## Work required
Beneath this instruction is a listing; print exactly the lines in it starting at the line that contains "Definition valid (w" and going through the line that contains "Finishing f _".

## Task inputs
(* ===== verification/ListMemoFacts.v ===== *)
(** * The shared listing of automations: lemmas

    The invariant of the memo and its requests, and what a request is told. *)

From S2P Require Import Prelude OrdDict ListMemo.

Section Facts.
Context {K A D C : Type} `{EqDecision K} {C_met : Inhabited C}.
Context (listing : K -> list D -> C -> option A) (ttl_s : Z).
Abbreviation memo := (@memo K A).
Abbreviation world := (@world D).
Abbreviation phase := (@phase A).
Abbreviation request := (@request K A).
Abbreviation request_step := (@request_step K A D C _ listing ttl_s).
Abbreviation step := (@step K A D C _ listing ttl_s).
Abbreviation state := (@state K A D).

(** ** What an answer stands for *)

Definition covers (w : world) (s : nat * nat) (n : nat) : Prop :=
  (exists x, acks_bump w !! s.1 = Some x /\ x <= n)%nat /\ (exists y, acks_gen w !! s.2 = Some y /\ y <= n)%nat.
(** What a computation of the key answers that began at version [n]: it met the
    versions [ds] from there on. *)
Definition computed (w : world) (key : K) (n : nat) (o : option A) : Prop :=
  exists ds met, ds `prefix_of` drop n (hist w) /\ ds <> [] /\ listing key ds met = o.
(** An outcome of a computation that began at a version that covers the stamp. *)
Definition valid (w : world) (key : K) (o : option A) (s : nat * nat) : Prop :=
  exists n, computed w key n o /\ covers w s n.
Definition stamped (w : world) (s : nat * nat) : Prop := is_Some (acks_bump w !! s.1) /\ is_Some (acks_gen w !! s.2).

Definition lead_of (p : phase) : option nat :=
  match p with Leading f _ | Reading f _ _ | Computed f _ _ | Finishing f _ _ => Some f | _ => None end.
Definition holds (p : phase) : option nat :=
  match p with Leading f _ | Reading f _ _ | Computed f _ _ => Some f | _ => None end.
Lemma holds_lead p f : holds p = Some f -> lead_of p = Some f.
Proof. by destruct p. Qed.

Definition phase_ok (w : world) (m : memo) (rs : list request) (key : K) (p : phase) : Prop :=
  match p with
  | Start => True
  | HalfStamped b => is_Some (acks_bump w !! b)
  | Stamped s | Missed s | Leading _ s => stamped w s
  | Reading _ s n => (n < length (hist w))%nat /\ covers w s n
  | Computed _ s o | Finishing _ s o => valid w key o s
  | Landed f s => exists o, flights m !! f = Some (Some o) /\ valid w key o s
  | Waiting f =>
      (exists o s, flights m !! f = Some (Some o) /\ valid w key o s) \/
      (flights m !! f = Some None /\ exists j r, rs !! j = Some r /\ r_key r = key /\ lead_of (r_phase r) = Some f)
  | Answered (Hit s) o | Answered (Led s) o => valid w key o s
  | Answered Joined o => exists s, valid w key o s
  end.

Record world_ok (w : world) : Prop := {
  wo_hist : hist w <> [];
  wo_bump : acks_bump w <> [];
  wo_gen : acks_gen w <> [];
  wo_known : forall x, x ∈ acks_bump w \/ x ∈ acks_gen w -> (x < length (hist w))%nat
}.
Record memo_ok (w : world) (m : memo) (rs : list request) : Prop := {
  mo_answers : forall key at_ s a, (key, (at_, s, a)) ∈ answers m -> valid w key (Some a) s;
  mo_flight : forall i r f, rs !! i = Some r -> lead_of (r_phase r) = Some f -> flights m !! f = Some None;
  mo_unique : forall i j r r' f, rs !! i = Some r -> rs !! j = Some r' -> lead_of (r_phase r) = Some f -> lead_of (r_phase r') = Some f -> i = j;
  mo_held : forall i r f, rs !! i = Some r -> holds (r_phase r) = Some f -> oget (r_key r) (inflight m) = Some f;
  mo_inflight : forall key f, oget key (inflight m) = Some f -> exists i r, rs !! i = Some r /\ r_key r = key /\ holds (r_phase r) = Some f;
  mo_phases : forall i r, rs !! i = Some r -> phase_ok w m rs (r_key r) (r_phase r)
}.
Definition state_ok (st : state) : Prop := world_ok (st_world st) /\ memo_ok (st_world st) (st_memo st) (st_requests st).

(** ** The world only grows *)

Record grows (w w' : world) : Prop := {
  g_hist : hist w `prefix_of` hist w';
  g_bump : acks_bump w `prefix_of` acks_bump w';
  g_gen : acks_gen w `prefix_of` acks_gen w'
}.
#[local] Instance grows_po : PreOrder grows.
Proof. split; [by split|]. intros w1 w2 w3 [H1 H2 H3] [H1' H2' H3']. split; by etrans. Qed.
Lemma covers_grows w w' s n : grows w w' -> covers w s n -> covers w' s n.
Proof. intros [_ Hb Hg] [(x & Hx & Hn) (y & Hy & Hm)]. split; [exists x|exists y]; split; try done; by eapply prefix_lookup_Some. Qed.
Lemma computed_grows w w' key n o : grows w w' -> computed w key n o -> computed w' key n o.
Proof.
  intros [[l Hl] _ _] (ds & met & Hp & Hd). exists ds, met. split; [|done]. etrans; [exact Hp|]. rewrite Hl, drop_app. by apply prefix_app_r.
Qed.
Lemma valid_grows w w' key o s : grows w w' -> valid w key o s -> valid w' key o s.
Proof. intros Hg (n & Ho & Hc). exists n. split; [by eapply computed_grows|by eapply covers_grows]. Qed.
Lemma stamped_grows w w' s : grows w w' -> stamped w s -> stamped w' s.
Proof. intros [_ Hb Hg] [[x Hx] [y Hy]]. split; eexists; by eapply prefix_lookup_Some. Qed.
Lemma phase_ok_grows w w' m rs key p : grows w w' -> phase_ok w m rs key p -> phase_ok w' m rs key p.
Proof.
  intros Hg. destruct p as [|b|s|s|f s|f s n|f s o|f s o|f s|f|[s|s|] o]; simpl; eauto using stamped_grows, valid_grows.
  - intros [x Hx]. eexists. by eapply prefix_lookup_Some; [|apply Hg].
  - intros [Hn Hc]. split; [|by eapply covers_grows]. destruct Hg as [[l ->] _ _]. rewrite length_app. lia.
  - intros (o & Ho & H). eauto using valid_grows.
  - intros [(o & s & Ho & H)|H]; [left; eauto 6 using valid_grows|by right].
  - intros (s & H). eauto using valid_grows.
Qed.
Lemma memo_ok_grows w w' m rs : grows w w' -> memo_ok w m rs -> memo_ok w' m rs.
Proof. intros Hg [Ha Hf Hu Hh Hi Hp]. split; eauto using valid_grows, phase_ok_grows. Qed.

(** ** Requests keep the invariant *)

Definition led (rs : list request) (key : K) (f : nat) : Prop := exists j r, rs !! j = Some r /\ r_key r = key /\ lead_of (r_phase r) = Some f.

Lemma phase_ok_frame w m m' rs rs' key p :
  (forall f o, flights m !! f = Some (Some o) -> flights m' !! f = Some (Some o)) ->
  (forall f, flights m !! f = Some None -> led rs key f ->
    flights m' !! f = Some None /\ led rs' key f \/ exists o s, flights m' !! f = Some (Some o) /\ valid w key o s) ->
  phase_ok w m rs key p -> phase_ok w m' rs' key p.
Proof.
  intros Hd Hw. destruct p as [|b|s|s|f s|f s n|f s o|f s o|f s|f|how o]; simpl; auto.
  - intros (o & Ho & H). eauto.
  - intros [(o & s & Ho & H)|[Hn H]]; [left; eauto|]. destruct (Hw f Hn H) as [[? ?]|?]; [by right|by left].
Qed.
Lemma insert_lookup (rs : list request) i x j y : <[i := x]> rs !! j = Some y -> j = i /\ y = x \/ j <> i /\ rs !! j = Some y.
Proof. intros H%list_lookup_insert_Some. naive_solver. Qed.
Lemma led_insert rs i r p key f : rs !! i = Some r -> lead_of p = lead_of (r_phase r) -> led rs key f -> led (<[i := mk_request (r_key r) p]> rs) key f.
Proof.
  intros Hi Hp (j & r' & Hj & Hk & Hf). destruct (decide (j = i)) as [->|Hne].
  - exists i, (mk_request (r_key r) p). rewrite Hi in Hj. injection Hj as <-. split; [apply list_lookup_insert_eq; by eapply lookup_lt_Some|]. split; [done|]. cbn [r_phase]. congruence.
  - exists j, r'. split; [by rewrite list_lookup_insert_ne|done].
Qed.

(** A step that changes no flight and no role. *)
Lemma quiet_step w m m' rs i r p : memo_ok w m rs -> rs !! i = Some r ->
  answers m' = answers m -> inflight m' = inflight m -> flights m' = flights m ->
  lead_of p = lead_of (r_phase r) -> holds p = holds (r_phase r) ->
  phase_ok w m rs (r_key r) p -> memo_ok w m' (<[i := mk_request (r_key r) p]> rs).
Proof.
  intros [Ha Hf Hu Hh Hi Hp] Hr E1 E2 E3 L1 L2 Hok. split; rewrite ?E1, ?E2, ?E3.
  - done.
  - intros j r' f [[-> ->]|[_ Hj]]%insert_lookup; [|eauto]. cbn [r_phase]. rewrite L1. eauto.
  - intros j j' r1 r2 f [[-> ->]|[Hn Hj]]%insert_lookup [[-> ->]|[Hn' Hj']]%insert_lookup; cbn [r_phase]; rewrite ?L1; eauto.
  - intros j r' f [[-> ->]|[_ Hj]]%insert_lookup; [|eauto]. cbn [r_phase r_key]. rewrite L2. eauto.
  - intros key f H. destruct (Hi key f H) as (j & r' & Hj & Hk & Hl). destruct (decide (j = i)) as [->|Hne].
    + exists i, (mk_request (r_key r) p). rewrite Hr in Hj. injection Hj as <-. split; [apply list_lookup_insert_eq; by eapply lookup_lt_Some|].
      split; [done|]. cbn [r_phase]. congruence.
    + exists j, r'. by rewrite list_lookup_insert_ne.
  - intros j r' Hj. apply (phase_ok_frame w m m' rs); [by intros; rewrite E3|intros f H1 H2; left; rewrite E3; eauto using led_insert|].
    apply insert_lookup in Hj as [[-> ->]|[_ Hj]]; eauto.
Qed.

Lemma acked_last (l : list nat) : l <> [] -> l !! pred (length l) = Some (acked l).
Proof. intros Hl. unfold acked. rewrite <- last_lookup. destruct (last l) eqn:E; [done|]. by apply last_None in E. Qed.
(** The newest version covers every stamp so far. *)
Lemma newest_covers w s : world_ok w -> stamped w s -> (pred (length (hist w)) < length (hist w))%nat /\ covers w s (pred (length (hist w))).
Proof.
  intros [Hh Hb Hg Hk] [[x Hx] [y Hy]]. split; [by destruct (hist w); [|simpl; lia]|].
  split; [exists x|exists y]; (split; [done|]); [assert (x < length (hist w))%nat by (apply Hk; left; by eapply list_elem_of_lookup_2)|assert (y < length (hist w))%nat by (apply Hk; right; by eapply list_elem_of_lookup_2)]; lia.
Qed.

Lemma cached_valid now w m rs key s a : memo_ok w m rs -> cached ttl_s now key s m = Some a -> valid w key (Some a) s.
Proof.
  intros Hm H. unfold cached in H. apply bind_Some in H as ([[at_ s'] a'] & Hg & H). destruct (negb _ || _) eqn:E; [done|]. injection H as ->.
  apply orb_false_iff in E as [E _]. bool_to_prop. subst s'. eapply (mo_answers w m rs Hm). by apply oget_Some_elem.
Qed.

(** What a computation that ends now has read. *)
Lemma read_valid w key s n met : (n < length (hist w))%nat -> covers w s n -> valid w key (listing key (drop n (hist w)) met) s.
Proof.
  intros Hn Hc. exists n. split; [|done]. exists (drop n (hist w)), met. split_and!; [done| |done]. intros E. apply (f_equal length) in E. rewrite length_drop in E. simpl in E. lia.
Qed.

## Reply
Definition valid (w : world) (key : K) (o : option A) (s : nat * nat) : Prop :=
  exists n, computed w key n o /\ covers w s n.
Definition stamped (w : world) (s : nat * nat) : Prop := is_Some (acks_bump w !! s.1) /\ is_Some (acks_gen w !! s.2).

Definition lead_of (p : phase) : option nat :=
  match p with Leading f _ | Reading f _ _ | Computed f _ _ | Finishing f _ _ => Some f | _ => None end.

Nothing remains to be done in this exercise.